Thursday, January 28, 2010
This is one of the best postings on Beauty I have ever read:
Millions of photographs have been taken of women, many to exploit her beauty, some to show her needs, few to show her strength and dignity. The outward beauty of a woman is alluring and often draws the flashes of cameras wherever she appears. Cameras follow celebrities in hopes of capturing a momentary glimpse of this beauty. Once the beauty is captured, it quickly appears on the covers of magazines or flashes across the television screen. Photography is quick to celebrate the outward beauty of a woman and show her face at her most glamorous moment. Often the celebrity will know that the camera will be waiting on her, and she prepares herself to accentuate her most flattering features. There is beauty in these photographs, but what happens when there is no anticipation of a camera to inspire this preparation?
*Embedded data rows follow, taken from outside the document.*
(** C29. A Transition frame that decodes gets one reply, and over a store that
    works the reply says what happened to the store. A Result carries the
    entity, machine, states, sequence, identifier, time and version of the
    record now at the end of the log, or of the record that was committed
    before under the request's key; then the transition counter goes up by one,
    modulo 2^64. Otherwise nothing changes, in the store or the counters, and
    the reply is a Rejection with the request's identifier:
    [illegal_transition] with the entity's state when the definition has no rule
    for the event there, [version_conflict] with the entity's version when
    another was expected, [guard_failed] when a registered guard of the rule
    says no, and [internal_error] when there is no such machine. (PROTOCOL.md
    documents [unknown_machine] for the last, and state and version on all.) *)
Theorem transition_reply defs n reg (e : Engine) (m : ServerMetrics) (f : Frame)
    (msg : TransitionMessage) :
  reachable true defs n reg e → (N.of_nat (S n) < u64_max)%N → e_shutdown e = false →
  tag f = TTransition → decode_message f = Ok msg →
  nul_free (tm_entity_id msg) = true → nul_free (tm_machine msg) = true →
  ∃ a a' reply e' m',
    inv_at true defs n reg e a ∧ inv_at true defs (S n) reg e' a'
    ∧ handle_frame e m f = ([reply], e', m')
    ∧ transition_answer (e_guards e) a (frame_request msg) (tm_request_id msg) reply a'
    ∧ connections_total m' = connections_total m ∧ connections_active m' = connections_active m
    ∧ transitions_total m'
      = if decide (tag reply = TResult) then ((transitions_total m + 1) mod 2 ^ 64)%N
        else transitions_total m.
Proof.
  intros Hreach Hn Hsd Htag Hdec He Hm. destruct (inv_reachable _ _ _ _ _ Hreach ltac:(lia)) as [a HI].
  destruct (do_transition (frame_request msg) e) as [r e'] eqn:Hrun. pose proof Hrun as Hstep.
  destruct (inv_spec_step _ _ _ _ _ _ (frame_request msg) _ _ HI ltac:(lia) He Hm Hsd Hstep)
    as (hit & [-> |[? _]] & [(a' & Hs & HI' & _)|[? _]]); try done.
  pose proof (answer_of_step defs _ _ _ (tm_request_id msg) _ _ (i_consistent _ _ _ _ _ _ HI) Hs) as Ha.
  unfold do_transition in Hrun.
  cbn [frame_request q_entity q_machine q_event q_actor q_ctx q_expected q_key] in Hrun.
  unfold handle_frame. rewrite Htag, Hdec, Hrun.
  destruct r as [res|err]; eexists a, a', _, e', _; (split_and!; [done..|]).
  - assert (tag (make_transition_result_frame (tm_request_id msg) res) = TResult) as ->; [|done].
    unfold make_transition_result_frame.
    by destruct (encode_message_ok TResult {| rs_request_id := tm_request_id msg;
      rs_payload := transition_payload res |}) as (fr & -> & ? & _).
  - destruct (rejection_frame_rejects (tm_request_id msg) err) as [-> _]. done.
Qed.

(** An unknown machine is reported as an internal error: when the engine's own
    lookup of the machine fails, a transition on it fails with the same error,
    and the rejection sent to the client has the code [internal_error] instead of
    the [unknown_machine] that is kept for this case. *)
Theorem unknown_machine_internal_error (q : Request) (e : Engine) err e' :
  e_shutdown e = false → q_key q = None → get_machine (q_machine q) e = (Err err, e') →
  do_transition q e = (Err err, e') ∧ rejection_code err = ("internal_error", None, None).
Proof.
  intros Hsd Hk Hg. unfold do_transition, transition, st_bind, gets. rewrite Hsd, Hk.
  cbn [lookup_idempotency]. unfold st_ret. unfold get_machine in Hg. rewrite Hg. split; [done|].
  unfold storage in Hg. destruct (s_get_machine _ _ _) as [[d|se] st]; by simplify_eq/=.
Qed.

(** The session's table of subscriptions stays empty: no frame enters
    anything into it, so the clean-up at the end of a session unsubscribes
    nothing and the engine keeps the subscriptions of closed sessions until a
    send to them fails. *)
Theorem session_cleanup_is_noop (c : Conn) :
  ss_subscriptions (c_session c) = ∅ →
  cleanup c = c ∧ ∀ f, ss_subscriptions (c_session (on_frame f c).2) = ∅.
Proof.
  intros Hs. split.
  { unfold cleanup. rewrite Hs, map_to_list_empty. by destruct c. }
  intros f. unfold on_frame.
  assert (∀ fs c0, ss_subscriptions (c_session c0) = ∅ →
    ss_subscriptions (c_session (send_frames fs c0).2) = ∅) as Hsend.
  { induction fs as [|x fs IH]; intros c0 H0; cbn; [done|].
    destruct (sink_send (c_sink c0) x) as [[u|e] s]; [by apply IH|done]. }
  assert (∀ fs c0, ss_subscriptions (c_session c0) = ∅ →
    ss_subscriptions (c_session (write_replies fs c0).2) = ∅) as Hm.
  { intros fs c0 H0. unfold write_replies. specialize (Hsend fs c0 H0).
    by destruct (send_frames fs c0) as [[] c1]. }
  destruct (tag f); try (destruct (handle_frame _ _ f) as [[fs e] m]; by apply Hm); try done.
  - unfold handle_subscribe. destruct (decode_message f) as [msg|e]; [|done].
    destruct (subscribe _ _ _ _) as [rx e]. destruct (encode_message _ _) as [fr|pe]; cbn [map_err].
    + apply Hm. cbn. by rewrite Hs, delete_empty.
    + cbn. by rewrite Hs, delete_empty.
  - destruct (decode_message f) as [msg|e]; cbn; [by rewrite Hs, delete_empty|done].
Qed.

(** ** Pipelining and forwarding *)

Context {FO : FrameSinkOk FS}.

(** The requests that [on_frame] leaves to [handle_frame], and that get a reply. *)
Definition is_request (f : Frame) : bool :=
  match tag f with
  | TTerminate | TSubscribe | TUnsubscribe | TAck => false
  | _ => true
  end.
In developing countries beauty often appears without warning, without preparation, without an audience in mind, and without a camera to capture it. When a young woman gets up at sunrise to walk five miles to gather water for her family and pauses to smile and chat with friends at the water hole, her beauty appears. When a mother waits in line all day to have a doctor diagnose her sick child, her beauty appears. When a woman’s husband is slaughtered in a tribal war, and she walks for miles with her baby on her back to find refuge, her beauty appears. When she pauses to rest under the shade of a tree and turns to kiss her baby on the nose, her beauty appears. When a young girl tries on her bright yellow dress that she and her mom spent all day sewing, and her eyes glance at her father for approval, her beauty appears. When a woman labors all day in a field under the scorching African sun with her son on her back, her beauty appears.